### [Material to process]
(** X12: with the existence check off and changes on, a request for a
    valid tier other than ["Archive"] goes through to the remote call when
    the property check is off, or when it finds the blob at another valid
    tier. The
    trace is the property read (if the check is on), the ["Setting"] line
    when verbose, the tier change on [p], the error line of a failed change
    (printed only when verbose), and the sleep; the operation returns
    normally, and the storage is the one the change leaves. *)
Theorem set_access_tier_change_trace {Store : Type} `{ContainerClient Store}
    (cfg : AccessTier.Globals) (p t : string) (s : Store) (l : list Event) :
  AccessTier.is_valid_tier t = true -> String.eqb t "Archive" = false ->
  AccessTier.verify_existence cfg = false -> AccessTier.execute_changes cfg = true ->
  AccessTier.verify_access_tier cfg = false
  \/ (exists props t0, get_blob_properties s p = inr props /\ blob_tier props = Some t0
       /\ AccessTier.is_valid_tier t0 = true
       /\ String.eqb t0 t = false) ->
  AccessTier.set_access_tier cfg p t s l
  = (match set_standard_blob_tier_blobs s t p with inr s' => s' | inl _ => s end,
     l ++ (if AccessTier.verify_access_tier cfg then [EvGetProps p] else [])
       ++ (if verbose (AccessTier.pipeline cfg)
           then [EvLog ("Setting " ++ p ++ " to " ++ t)] else [])
       ++ EvSetTier t p
       :: match set_standard_blob_tier_blobs s t p with
          | inr _ => []
          | inl e =>
              if verbose (AccessTier.pipeline cfg)
              then [EvLog (if str_contains "BlobNotFound" (exn_msg e)
                           then p ++ " does not exist"
                           else "Error setting " ++ p ++ " to " ++ t ++ ": " ++ exn_msg e)]
              else []
          end
       ++ (if 0 <? AccessTier.sleep_time_after_op_ms cfg then [EvSleep] else []), inr tt).
Proof.
  intros Ht Ha Hv Hx Hc. apply set_access_tier_after_verify; try assumption.
  destruct (AccessTier.verify_access_tier cfg) eqn:Hva.
  - destruct Hc as [Hc | (props & t0 & Hg & Ht0 & Hv0 & Hd)]; [discriminate|].
    apply (verify_tier_proceeds cfg p t t0 s l props Hg Ht0 Hv0 Hd).
  - rewrite app_nil_r. reflexivity.
Qed.

Lemma set_access_tier_change_trace_witness :
  AccessTier.set_access_tier AccessTier.default_globals "a.jpg" "Cool" one_hot_blob []
  = (mkSimStore [("a.jpg", mkBlobProperties (Some "Cool") (Some false) None)] [],
     [EvGetProps "a.jpg"; EvSetTier "Cool" "a.jpg"; EvSleep], inr tt).
Proof.
  rewrite (set_access_tier_change_trace AccessTier.default_globals "a.jpg" "Cool"
             one_hot_blob [] eq_refl eq_refl eq_refl eq_refl).
  - reflexivity.
  - right. exists (at_tier "Hot"), "Hot".
    split; [reflexivity | split; [reflexivity | split; reflexivity]].
Defined.

(** X13: with the existence check off and deletions on,
    [delete_blob(container_client, p)] prints ["Deleting"] when verbose,
    issues the deletion of [p], prints the error of a failed deletion only
    when verbose, sleeps, and returns normally; the storage is the one the
    deletion leaves. *)
Theorem delete_blob_trace {Store : Type} `{ContainerClient Store}
    (cfg : DeleteBlobs.Globals) (p : string) (s : Store) (l : list Event) :
  DeleteBlobs.verify_existence cfg = false -> DeleteBlobs.execute_deletions cfg = true ->
  DeleteBlobs.delete_blob cfg p s l
  = (match delete_blob_call s p with inr s' => s' | inl _ => s end,
     l ++ (if verbose (DeleteBlobs.pipeline cfg) then [EvLog ("Deleting " ++ p)] else [])
       ++ EvDelete p
       :: match delete_blob_call s p with
          | inr _ => []
          | inl e =>
              if verbose (DeleteBlobs.pipeline cfg)
              then [EvLog (if str_contains "BlobNotFound" (exn_msg e)
                           then p ++ " does not exist"
                           else "Error deleting " ++ p ++ ": " ++ exn_msg e)]
              else []
          end
       ++ (if 0 <? DeleteBlobs.sleep_time_after_deletion_ms cfg then [EvSleep] else []),
     inr tt).
Proof.
  intros Hv Hx. unfold DeleteBlobs.delete_blob. rewrite Hv, Hx.
  cbv beta iota zeta delta [bind try_except ret when emit delete_call existence_prologue negb].
  destruct (verbose _); destruct (delete_blob_call s p) as [e|s'];
    cbv beta iota; try destruct (str_contains _ _);
    destruct (0 <? DeleteBlobs.sleep_time_after_deletion_ms cfg);
    rewrite <- ?app_assoc; reflexivity.
Qed.

Lemma delete_blob_trace_witness :
  DeleteBlobs.delete_blob DeleteBlobs.default_globals "a.jpg" two_blobs_first_throttled []
  = (two_blobs_first_throttled, [EvDelete "a.jpg"; EvSleep], inr tt).
Proof.
  rewrite (delete_blob_trace DeleteBlobs.default_globals "a.jpg" two_blobs_first_throttled []
             eq_refl eq_refl).
  reflexivity.
Defined.

(** X14: with the existence check off, the property check on and changes
    on, a failed property check (the read raises, the blob has no tier, its
    tier is not a valid one, or it is already at the requested tier while
    [force_tier_on_inferred_blobs] is on, so that the lookup of
    ['tier_inferred'] raises [KeyError]) prints
    ["Error verifying access tier for <p>: <error>"] and the tier change
    of a valid tier other than ["Archive"] is still issued. *)
Theorem tier_check_failure_still_changes {Store : Type} `{ContainerClient Store}
    (cfg : AccessTier.Globals) (p t : string) (s : Store) (l : list Event) (e : Exn) :
  AccessTier.is_valid_tier t = true -> String.eqb t "Archive" = false ->
  AccessTier.verify_existence cfg = false -> AccessTier.verify_access_tier cfg = true ->
  AccessTier.execute_changes cfg = true ->
  get_blob_properties s p = inl e
  \/ (exists props, get_blob_properties s p = inr props /\ blob_tier props = None
       /\ e = mkExn AssertionError "Error retrieving blob tier; is this a GPv1 storage account?")
  \/ (exists props x, get_blob_properties s p = inr props /\ blob_tier props = Some x
       /\ AccessTier.is_valid_tier x = false
       /\ e = mkExn AssertionError ("Unrecognized tier " ++ x ++ " for " ++ p))
  \/ (exists props, get_blob_properties s p = inr props /\ blob_tier props = Some t
       /\ AccessTier.is_valid_tier t = true
       /\ AccessTier.force_tier_on_inferred_blobs cfg = true
       /\ e = mkExn KeyError "'tier_inferred'") ->
  AccessTier.set_access_tier cfg p t s l
  = (match set_standard_blob_tier_blobs s t p with inr s' => s' | inl _ => s end,
     l ++ [EvGetProps p;
           EvLog ("Error verifying access tier for " ++ p ++ ": " ++ exn_msg e)]
       ++ (if verbose (AccessTier.pipeline cfg)
           then [EvLog ("Setting " ++ p ++ " to " ++ t)] else [])
       ++ EvSetTier t p
       :: match set_standard_blob_tier_blobs s t p with
          | inr _ => []
          | inl e' =>
              if verbose (AccessTier.pipeline cfg)
              then [EvLog (if str_contains "BlobNotFound" (exn_msg e')
                           then p ++ " does not exist"
                           else "Error setting " ++ p ++ " to " ++ t ++ ": " ++ exn_msg e')]
              else []
          end
       ++ (if 0 <? AccessTier.sleep_time_after_op_ms cfg then [EvSleep] else []), inr tt).
Proof.
  intros Ht Ha Hv Hva Hx Hf. apply set_access_tier_after_verify; try assumption.
  rewrite Hva. exact (verify_tier_failure cfg p t s l e Hf).
Qed.
(** * Stream enrichment and windowed aggregation of [process_streams.py]

    The program under verification is the set of continuous queries that
    [src/demo/process_streams.py] submits to the SQL engine: the source
    table [sensor_source] with its watermark declaration, the two
    enrichment queries ([processed_query], [archive_query]) and the
    tumbling-window aggregation ([metrics_query]).

    Each SELECT list is embedded as a function on rows, written in the
    order and with the operators of the query text.  Columns are nullable,
    so a column of SQL type [T] is an [option T]; DOUBLE is the IEEE
    binary64 type of the kernel ([float]); INT and BIGINT are [Z] with
    the wrap-around of 32 and 64 bits written out where the query does
    arithmetic on them; TIMESTAMP(3) is the number of milliseconds since
    1970-01-01T00:00:00 of the timestamp's own calendar.

    The second half of the definitions covers the Python code around the
    queries: the parameter search of [train_model.py] and its loader, the
    tasks of [mlops_demo_dag.py] and the readings of [generate_data.py].
    There a call of a library or of a service is a parameter of the
    function that makes it, and a raised exception is [None]. *)

From Stdlib Require Import ZArith Floats Lia Bool Ascii String Sorted.
From Stdlib Require DecimalString DecimalNat.
From stdpp Require Import gmap strings list.

Local Open Scope Z_scope.
Set Warnings "-inexact-float,-register-all".

(** ** Nullable SQL values and the operators the queries use *)

Module Sql.

(** A nullable column; [None] is NULL. *)
Definition sql (A : Type) : Type := option A.

Definition lit {A : Type} (a : A) : sql A := Some a.

Definition lift1 {A B : Type} (f : A -> B) (x : sql A) : sql B :=
  match x with
  | Some a => Some (f a)
  | None => None
  end.

(** An operator applied to NULL is NULL. *)
Definition lift2 {A B C : Type} (f : A -> B -> C) (x : sql A) (y : sql B) : sql C :=
  match x, y with
  | Some a, Some b => Some (f a b)
  | _, _ => None
  end.

(** A WHEN branch (and a WHERE clause) is taken on TRUE only: both FALSE
    and UNKNOWN fall through. *)
Definition is_true (c : sql bool) : bool :=
  match c with
  | Some true => true
  | _ => false
  end.

(** DOUBLE arithmetic and comparison: the IEEE operations. *)
Definition sub : sql float -> sql float -> sql float := lift2 PrimFloat.sub.
Definition add : sql float -> sql float -> sql float := lift2 PrimFloat.add.
Definition mul : sql float -> sql float -> sql float := lift2 PrimFloat.mul.
Definition div : sql float -> sql float -> sql float := lift2 PrimFloat.div.
Definition ABS : sql float -> sql float := lift1 PrimFloat.abs.
(** [gt x y] is [x > y], [lt x y] is [x < y]. *)
Definition gt : sql float -> sql float -> sql bool :=
  lift2 (fun a b => PrimFloat.ltb b a).
Definition lt : sql float -> sql float -> sql bool := lift2 PrimFloat.ltb.

(** INT comparison. *)
Definition lt_int : sql Z -> sql Z -> sql bool := lift2 Z.ltb.

End Sql.

Import Sql.

(** ** The tables of the DDL statements *)

(** [sensor_source] ([create_kafka_source_table]).  [event_time] is the
    rowtime attribute of the table: the engine refuses a row whose rowtime
    is NULL, so it is the one column that is not nullable here. *)
Module SensorSource.
Record row : Type := mk {
  sensor_id : sql string;
  event_time : Z;
  temperature : sql float;
  humidity : sql float;
  pressure : sql float;
  is_anomaly : sql bool;
  building : sql string;
  floor : sql Z;
  room : sql string;
  model : sql string;
  firmware_version : sql string;
  battery_level : sql Z
}.
End SensorSource.

(** [processed_sink] ([create_processed_kafka_sink]). *)
Module ProcessedSink.
Record row : Type := mk {
  sensor_id : sql string;
  event_time : Z;
  temperature : sql float;
  humidity : sql float;
  pressure : sql float;
  temp_trend : sql string;
  humidity_category : sql string;
  comfort_index : sql float;
  anomaly_score : sql float;
  is_anomaly : sql bool;
  processing_time : Z
}.
End ProcessedSink.

(** [minio_archive] ([create_minio_sink]). *)
Module MinioArchive.
Record row : Type := mk {
  sensor_id : sql string;
  event_time : Z;
  temperature : sql float;
  humidity : sql float;
  pressure : sql float;
  temp_trend : sql string;
  humidity_category : sql string;
  comfort_index : sql float;
  anomaly_score : sql float;
  is_anomaly : sql bool;
  processing_time : Z;
  partition_date : sql string;
  partition_hour : sql string
}.
End MinioArchive.

(** [metrics_sink] ([create_aggregated_metrics_sink]). *)
Module MetricsSink.
Record row : Type := mk {
  window_start : Z;
  window_end : Z;
  building : sql string;
  sensor_count : Z;
  avg_temperature : sql float;
  avg_humidity : sql float;
  avg_pressure : sql float;
  anomaly_count : sql Z;
  anomaly_rate : sql float;
  low_battery_count : sql Z
}.
End MetricsSink.

(** ** Built-in functions of the queries *)

Module Builtin.

(** A numeric literal of the query text in a DOUBLE expression: the
    engine converts the INT literals (25, 18, 22, ...) and the DECIMAL
    literal 0.5 to DOUBLE; all of them are exact in binary64. *)
Definition dbl (x : float) : sql float := Some x.
Arguments dbl x%_float.

(** The calendar date (year, month, day) of a day number counted from
    1970-01-01, in the proleptic Gregorian calendar. *)
Definition civil_from_days (z : Z) : Z * Z * Z :=
  let z := z + 719468 in
  let era := z / 146097 in
  let doe := z - era * 146097 in
  let yoe := (doe - doe / 1460 + doe / 36524 - doe / 146096) / 365 in
  let y := yoe + era * 400 in
  let doy := doe - (365 * yoe + yoe / 4 - yoe / 100) in
  let mp := (5 * doy + 2) / 153 in
  let d := doy - (153 * mp + 2) / 5 + 1 in
  let m := if mp <? 10 then mp + 3 else mp - 9 in
  (if m <=? 2 then y + 1 else y, m, d).

Definition digit (d : Z) : ascii := ascii_of_nat (48 + Z.to_nat (d mod 10)).

Definition pad2 (n : Z) : string :=
  String (digit (n / 10)) (String (digit n) EmptyString).

Definition pad4 (n : Z) : string :=
  String (digit (n / 1000)) (String (digit (n / 100)) (pad2 n)).

Definition MILLIS_PER_DAY : Z := 86400000.
Definition MILLIS_PER_HOUR : Z := 3600000.

Definition format_date (ts : Z) : string :=
  let '(y, m, d) := civil_from_days (ts / MILLIS_PER_DAY) in
  String.append (pad4 y)
    (String.append "-" (String.append (pad2 m) (String.append "-" (pad2 d)))).

Definition format_hour (ts : Z) : string :=
  pad2 (ts mod MILLIS_PER_DAY / MILLIS_PER_HOUR).

(** [DATE_FORMAT(ts, pattern)] for the two patterns of [archive_query];
    years 0000 to 9999 (the range of TIMESTAMP). *)
Definition DATE_FORMAT (ts : Z) (pattern : string) : sql string :=
  if decide (pattern = "yyyy-MM-dd") then Some (format_date ts)
  else if decide (pattern = "HH") then Some (format_hour ts)
  else None.

End Builtin.

Import Builtin.

(** ** The enrichment queries of [process_sensor_data] *)

Declare Scope sql_scope.
Delimit Scope sql_scope with sql.
Infix "-" := Sql.sub : sql_scope.
Infix "+" := Sql.add : sql_scope.
Infix "*" := Sql.mul : sql_scope.
Infix "/" := Sql.div : sql_scope.
Infix ">" := Sql.gt : sql_scope.
Infix "<" := Sql.lt : sql_scope.

(** [processed_query]: INSERT INTO processed_sink SELECT ... FROM
    sensor_source.  [proctime] is the wall clock that PROCTIME() reads
    when the row is evaluated. *)
Definition processed_query (proctime : Z) (src : SensorSource.row) : ProcessedSink.row :=
  let temperature := SensorSource.temperature src in
  let humidity := SensorSource.humidity src in
  let pressure := SensorSource.pressure src in
  {| ProcessedSink.sensor_id := SensorSource.sensor_id src;
     ProcessedSink.event_time := SensorSource.event_time src;
     ProcessedSink.temperature := temperature;
     ProcessedSink.humidity := humidity;
     ProcessedSink.pressure := pressure;
     ProcessedSink.temp_trend :=
       if is_true (temperature > dbl 25)%sql then lit "HOT"
       else if is_true (temperature < dbl 18)%sql then lit "COLD"
       else lit "NORMAL";
     ProcessedSink.humidity_category :=
       if is_true (humidity > dbl 70)%sql then lit "HIGH"
       else if is_true (humidity < dbl 30)%sql then lit "LOW"
       else lit "MODERATE";
     ProcessedSink.comfort_index :=
       (dbl 100 - ABS (temperature - dbl 22) * dbl 2
                - ABS (humidity - dbl 45) * dbl 0.5)%sql;
     ProcessedSink.anomaly_score :=
       (ABS (temperature - dbl 22) / dbl 22 +
        ABS (humidity - dbl 50) / dbl 50 +
        ABS (pressure - dbl 1013) / dbl 1013)%sql;
     ProcessedSink.is_anomaly := SensorSource.is_anomaly src;
     ProcessedSink.processing_time := proctime |}.

(** [archive_query]: INSERT INTO minio_archive SELECT ... FROM
    sensor_source, the same select list written a second time, followed by
    the two partition columns. *)
Definition archive_query (proctime : Z) (src : SensorSource.row) : MinioArchive.row :=
  let event_time := SensorSource.event_time src in
  let temperature := SensorSource.temperature src in
  let humidity := SensorSource.humidity src in
  let pressure := SensorSource.pressure src in
  {| MinioArchive.sensor_id := SensorSource.sensor_id src;
     MinioArchive.event_time := event_time;
     MinioArchive.temperature := temperature;
     MinioArchive.humidity := humidity;
     MinioArchive.pressure := pressure;
     MinioArchive.temp_trend :=
       if is_true (temperature > dbl 25)%sql then lit "HOT"
       else if is_true (temperature < dbl 18)%sql then lit "COLD"
       else lit "NORMAL";
     MinioArchive.humidity_category :=
       if is_true (humidity > dbl 70)%sql then lit "HIGH"
       else if is_true (humidity < dbl 30)%sql then lit "LOW"
       else lit "MODERATE";
     MinioArchive.comfort_index :=
       (dbl 100 - ABS (temperature - dbl 22) * dbl 2
                - ABS (humidity - dbl 45) * dbl 0.5)%sql;
     MinioArchive.anomaly_score :=
       (ABS (temperature - dbl 22) / dbl 22 +
        ABS (humidity - dbl 50) / dbl 50 +
        ABS (pressure - dbl 1013) / dbl 1013)%sql;
     MinioArchive.is_anomaly := SensorSource.is_anomaly src;
     MinioArchive.processing_time := proctime;
     MinioArchive.partition_date := DATE_FORMAT event_time "yyyy-MM-dd";
     MinioArchive.partition_hour := DATE_FORMAT event_time "HH" |}.

(** ** Integer and DOUBLE helpers of the aggregation query *)

Module Numeric.

(** Two's complement wrap-around of a [bits]-wide signed integer. *)
Definition wrap (bits : Z) (x : Z) : Z :=
  (x + 2 ^ (bits - 1)) mod 2 ^ bits - 2 ^ (bits - 1).

(** INT (32 bits) and BIGINT (64 bits) addition. *)
Definition int_add (a b : Z) : Z := wrap 32 (a + b).
Definition bigint_add (a b : Z) : Z := wrap 64 (a + b).

(** The nearest DOUBLE (ties to even) of an integer: CAST(n AS DOUBLE). *)
Definition double_of_Z (n : Z) : float :=
  SF2Prim (binary_normalize prec emax n 0 false).

(** The nearest DOUBLE of the fraction [n / den], [0 <= n], [0 < den]:
    the quotient is taken with more than 64 significant bits and one
    sticky bit for the remainder, then rounded once. *)
Definition double_of_ratio (n den : Z) : float :=
  let s := 64 + Z.log2_up den in
  let q := (n * 2 ^ s) / den in
  let sticky := if (n * 2 ^ s) mod den =? 0 then 0 else 1 in
  SF2Prim (binary_normalize prec emax (2 * q + sticky) (- (s + 1)) false).

(** [num / den] rounded to the nearest integer, a half rounding up
    ([0 <= num], [0 < den]). *)
Definition round_half_up (num den : Z) : Z := (2 * num + den) / (2 * den).

(** [m * 2^e * 10^d] rounded to an integer, a half rounding up. *)
Definition scaled_decimal (m : positive) (e d : Z) : Z :=
  if 0 <=? e then Z.pos m * 2 ^ e * 10 ^ d
  else round_half_up (Z.pos m * 10 ^ d) (2 ^ (- e)).

(** Modelled from the spec: ROUND is a built-in of the SQL engine, which
    is not part of the repository; the spec says of it that a value is
    "rounded to 2 decimal places" (3 for the anomaly rate).  [ROUND x d],
    [0 <= d], is the DOUBLE nearest to the decimal with [d] fractional
    digits that is nearest to [x], a tie going away from zero; a zero
    result is the positive zero, and an infinity or a NaN is returned
    as it is. *)
Definition ROUND (x : float) (d : Z) : float :=
  match Prim2SF x with
  | S754_finite s m e =>
      let k := scaled_decimal m e d in
      if k =? 0 then 0%float
      else
        let r := double_of_ratio k (10 ^ d) in
        if s then (- r)%float else r
  | S754_zero _ => 0%float
  | S754_infinity _ | S754_nan => x
  end.

End Numeric.

Import Numeric.

(** ** Aggregate functions *)

Module Aggregate.

(** COUNT( * ): a BIGINT counter, one step per row. *)
Definition COUNT_star {A : Type} (rows : list A) : Z :=
  fold_left (fun c _ => bigint_add c 1) rows 0.

(** SUM over an INT expression: NULL on no input, NULL inputs skipped,
    INT addition. *)
Definition SUM_int (xs : list (sql Z)) : sql Z :=
  fold_left
    (fun acc x =>
       match x with
       | None => acc
       | Some v => match acc with
                   | None => Some v
                   | Some a => Some (int_add a v)
                   end
       end) xs None.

### [What you will do]
In the listing above, the lines from the one containing "let sticky := if" through the one containing "S754_zero _ => 0%float" must be set down exactly, with no other lines.

### [Response below]
  let sticky := if (n * 2 ^ s) mod den =? 0 then 0 else 1 in
  SF2Prim (binary_normalize prec emax (2 * q + sticky) (- (s + 1)) false).

(** [num / den] rounded to the nearest integer, a half rounding up
    ([0 <= num], [0 < den]). *)
Definition round_half_up (num den : Z) : Z := (2 * num + den) / (2 * den).

(** [m * 2^e * 10^d] rounded to an integer, a half rounding up. *)
Definition scaled_decimal (m : positive) (e d : Z) : Z :=
  if 0 <=? e then Z.pos m * 2 ^ e * 10 ^ d
  else round_half_up (Z.pos m * 10 ^ d) (2 ^ (- e)).

(** Modelled from the spec: ROUND is a built-in of the SQL engine, which
    is not part of the repository; the spec says of it that a value is
    "rounded to 2 decimal places" (3 for the anomaly rate).  [ROUND x d],
    [0 <= d], is the DOUBLE nearest to the decimal with [d] fractional
    digits that is nearest to [x], a tie going away from zero; a zero
    result is the positive zero, and an infinity or a NaN is returned
    as it is. *)
Definition ROUND (x : float) (d : Z) : float :=
  match Prim2SF x with
  | S754_finite s m e =>
      let k := scaled_decimal m e d in
      if k =? 0 then 0%float
      else
        let r := double_of_ratio k (10 ^ d) in
        if s then (- r)%float else r
  | S754_zero _ => 0%float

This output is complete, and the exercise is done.